▶ [What you need to do] Find every line in the entries that holds the string "runs" and report it.

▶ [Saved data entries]
(** * maps_scraper: the orchestration layer of the Google Maps scraper

    A shallow embedding of [scraper.js] (browser pool, URL chunking,
    chunk workers, merge) and of the HTTP server (admission counter,
    synchronous and asynchronous scrape handlers, job map), followed by
    the properties of the orchestration layer.

    Conventions of the embedding.
    - JavaScript strings are [string]; [null] and [undefined] are [None].
    - Counts ([workers], [maxSize], [activeJobs], array lengths and
      indices) are natural numbers, and so are the request fields the
      server only passes on through [Math.min]. The caps [maxResults],
      [maxTotal] and [maxUrls] of [scraper.js] are compared with
      lengths and given to [slice] as whatever finite number the caller
      passed: they are rationals.
    - A [Set] of strings is a [gset string]; the job [Map] is a
      [gmap string Job]; an object created by [{}] and used as a map is
      a [gmap] of its own keys, written through [assign].
    - What the browser answers (page contents, rejected calls,
      connectivity of a browser) and the order in time in which promises
      settle are inputs of the model.
    - Code between two awaits runs in one piece. A call of [acquire] is
      modelled on its own and, stretch by stretch, among calls that
      overlap; the workers of a run are taken to their end one after
      the other, which changes nothing of what each of them does, and
      [Promise.all] then settles by the order in time.
    - A function that may spin ([acquire], the loops) takes a fuel
      argument and answers [None] when the fuel runs out. *)

From Stdlib Require Import Ascii QArith.QArith_base QArith.Qround.
From stdpp Require Import gmap strings list.

(** ** JavaScript array helpers *)

(** [array.slice(i, j)] for indices [0 <= i]: the items at positions
    [i .. min j (length array) - 1]. *)
Definition slice {A : Type} (array : list A) (i j : nat) : list A :=
  take (j - i) (drop i array).

(** [Math.ceil(n / parts)] for [parts >= 1]. *)
Definition ceil_div (n parts : nat) : nat := (n + parts - 1) / parts.

(** ** JavaScript numbers *)

(** A length, a size or a count, as a number. *)
Definition of_nat (n : nat) : Q := inject_Z (Z.of_nat n).

(** [n >= x], for a length, a size or a count [n] and a finite number
    [x]. *)
Definition at_least (n : nat) (x : Q) : bool := Qle_bool x (of_nat n).

(** The integer an index argument stands for: its fraction is dropped
    (for a finite number, [ToIntegerOrInfinity]). *)
Definition to_integer (x : Q) : Z := (Qnum x ÷ Z.pos (Qden x))%Z.

(** [array.slice(0, x)] for a finite number [x]: a negative end counts
    from the end of the array, and the end is kept within the array. *)
Definition slice_to {A : Type} (array : list A) (x : Q) : list A :=
  let final := to_integer x in
  if (final <? 0)%Z
  then take (Z.to_nat (Z.of_nat (length array) + final)) array
  else take (Z.to_nat final) array.

(** ** scraper.js: chunkArray *)

Module Partitioner.
Section Chunks.
Context {A : Type}.

(** The [for (let i = 0; i < array.length; i += chunkSize)] loop of
    [chunkArray], entered at index [i] with the chunks pushed so far. *)
Fixpoint chunk_loop (fuel : nat) (array : list A) (chunkSize i : nat)
    (chunks : list (list A)) : option (list (list A)) :=
  if i <? length array then
    match fuel with
    | 0 => None
    | S fuel' =>
        chunk_loop fuel' array chunkSize (i + chunkSize)
                   (chunks ++ [slice array i (i + chunkSize)])
    end
  else Some chunks.

(** [chunkArray(array, parts)]. With [parts = 0] the division gives
    [Infinity] ([NaN] on the empty array): the body runs once, slices
    the whole array and leaves the loop; on the empty array it never
    runs. *)
Definition chunkArray (fuel : nat) (array : list A) (parts : nat)
    : option (list (list A)) :=
  match parts with
  | 0 => Some (if length array =? 0 then [] else [array])
  | S _ => chunk_loop fuel array (ceil_div (length array) parts) 0 []
  end.

(** The shape the specification gives to the partition: exactly
    [workerCount] chunks, every chunk but the last of the ceiling size,
    and any two sizes at most one apart. *)
Definition spec_partition_shape (items : list A) (workerCount : nat)
    (chunks : list (list A)) : Prop :=
  length chunks = workerCount ∧
  (∀ k c, chunks !! k = Some c → S k < length chunks →
          length c = ceil_div (length items) workerCount) ∧
  (∀ c1 c2, c1 ∈ chunks → c2 ∈ chunks →
            length c1 ≤ S (length c2)).
End Chunks.
End Partitioner.

(** ** JavaScript string helpers *)

(** White space for [String.prototype.trim] and the regular expression
    class [\s], on the code units a [string] holds: tab, line feed,
    vertical tab, form feed, carriage return, space and no-break space. *)
Definition is_js_space (c : ascii) : bool :=
  match c with
  | "009" | "010" | "011" | "012" | "013" | " " | "160" => true
  | _ => false
  end%char.

Definition is_digit (c : ascii) : bool :=
  match Ascii.is_nat c with Some _ => true | None => false end.

Fixpoint trimStart (s : string) : string :=
  match s with
  | String c rest => if is_js_space c then trimStart rest else s
  | EmptyString => EmptyString
  end.

Definition trimEnd (s : string) : string :=
  String.rev (trimStart (String.rev s)).

Definition trim (s : string) : string := trimEnd (trimStart s).

Fixpoint string_filter (keep : ascii → bool) (s : string) : string :=
  match s with
  | String c rest =>
      if keep c then String c (string_filter keep rest)
      else string_filter keep rest
  | EmptyString => EmptyString
  end.

(** Truthiness of a possibly absent string: [null], [undefined] and the
    empty string are falsy. *)
Definition truthy (s : option string) : bool :=
  match s with
  | Some (String _ _) => true
  | _ => false
  end.

(** ** scraper.js: records and what a page shows *)

Definition Error := string.

(** How an awaited call settles: it returns a value or throws. *)
Inductive Outcome (A : Type) : Type :=
  | Returned (a : A)
  | Thrown (e : Error).
Arguments Returned {A} a.
Arguments Thrown {A} e.

(** The [business] object of [scrapeDirectUrl]. *)
Record Business := {
  name : option string;
  address : option string;
  website : option string;
  domain : option string;
  phone : option string;
  rating : option Q;
  reviews : option Z;
  category : option string;
  coordinates : option (Q * Q);
  googleMapsUrl : string
}.

(** What the browser shows when a place URL is opened. *)
Record PageObs := {
  goto_error : option Error;      (* [page.goto] rejects with this error *)
  name_visible : bool;            (* [waitForSelector(NAME)] resolves in time *)
  name_text : option string;      (* [extractText(page, NAME)] *)
  address_text : option string;
  website_text : option string;
  phone_text : option string;
  review_data : option (option Q * option Z)   (* [extractReviewData(page)] *)
}.

(** [normalizePhone(phone)]: drop every character outside
    [[\d+\s()-]], trim, and answer [null] for an empty rest. *)
Definition phone_char (c : ascii) : bool :=
  is_digit c || is_js_space c ||
  match c with "+" | "(" | ")" | "-" => true | _ => false end%char.

Definition normalizePhone (phone : option string) : option string :=
  if truthy phone then
    let cleaned := trim (string_filter phone_char (default "" phone)) in
    if truthy (Some cleaned) then Some cleaned else None
  else None.

(** The dedup key of both the worker and the merge:
    [`${business.name}|${business.phone || ''}`]. *)
Definition dedupKey (business : Business) : string :=
  default "undefined" (name business) +:+ "|" +:+
  (if truthy (phone business) then default "" (phone business) else "").

(** [scrapeDirectUrl(page, url)]. [coords] is the match of the
    coordinate pattern on the URL, already parsed. *)
Definition scrapeDirectUrl (obs : PageObs) (coords : option (Q * Q))
    (url : string) : Outcome (option Business) :=
  match goto_error obs with
  | Some e => Thrown e
  | None =>
      if negb (name_visible obs) then Returned None
      else
        let has_site := truthy (website_text obs) in
        let business := {|
          name := trim <$> name_text obs;
          address := address_text obs;
          website :=
            if has_site
            then Some ("https://www." +:+ default "" (website_text obs))
            else None;
          domain := if has_site then website_text obs else None;
          phone := normalizePhone (phone_text obs);
          rating := review_data obs ≫= fst;
          reviews := review_data obs ≫= snd;
          category := None;
          coordinates := coords;
          googleMapsUrl := url |} in
        Returned (if truthy (name business) then Some business else None)
  end.

(** ** scraper.js: BrowserPool *)

Module Pool.
(** A browser instance, named by a number. Whether it is still
    connected is asked of the browser at the time of the call. *)
Definition Browser := nat.

(** The pool object; its field [creating] is set once and never read. *)
Record BrowserPool := {
  maxSize : nat;
  browsers : list Browser;
  available : list Browser
}.

(** [new BrowserPool(maxSize)]. *)
Definition new (maxSize : nat) : BrowserPool :=
  {| maxSize := maxSize; browsers := []; available := [] |}.

(** How [acquire] got the browser it returns. *)
Inductive Acquired :=
  | Reused (b : Browser)
  | Created (b : Browser).

Definition browser_of (a : Acquired) : Browser :=
  match a with Reused b | Created b => b end.

(** [this.available.pop()]: the last element leaves the array. *)
Definition pop (p : BrowserPool) : option Browser * BrowserPool :=
  match available p with
  | [] => (None, p)
  | _ :: _ =>
      (last (available p),
       {| maxSize := maxSize p; browsers := browsers p;
          available := removelast (available p) |})
  end.

(** The test [if (browser.isConnected())] on what [pop] gave. *)
Definition connected_one (isConnected : Browser → bool)
    (popped : option Browser) : option Browser :=
  match popped with
  | Some browser => if isConnected browser then Some browser else None
  | None => None
  end.

(** How far a call of [acquire()] gets when it runs from its first line:
    it returns an idle browser (line 53), it goes on to await
    [_createBrowser()] (line 59), or it goes on to await the 100 ms
    timer (line 65). *)
Inductive Entered :=
  | Idle (browser : Browser)
  | Launch
  | Wait.

(** [acquire()] from its first line to its first [await] or to
    [return browser]: the [pop], the connection test and the test
    [this.browsers.length < this.maxSize], which run in one turn. *)
Definition enter (isConnected : Browser → bool) (p : BrowserPool)
    : Entered * BrowserPool :=
  let (popped, p1) := pop p in
  match connected_one isConnected popped with
  | Some browser => (Idle browser, p1)
  | None =>
      if length (browsers p1) <? maxSize p1 then (Launch, p1) else (Wait, p1)
  end.

(** [this.browsers.push(browser)], which runs once the awaited
    [_createBrowser()] has resolved to [browser]. *)
Definition launched (browser : Browser) (p : BrowserPool) : BrowserPool :=
  {| maxSize := maxSize p; browsers := browsers p ++ [browser];
     available := available p |}.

▶ [Result of this exercise]
    - Code between two awaits runs in one piece. A call of [acquire] is
      argument and answers [None] when the fuel runs out. *)
    [Infinity] ([NaN] on the empty array): the body runs once, slices
    runs. *)
(** How far a call of [acquire()] gets when it runs from its first line:
(** [this.browsers.push(browser)], which runs once the awaited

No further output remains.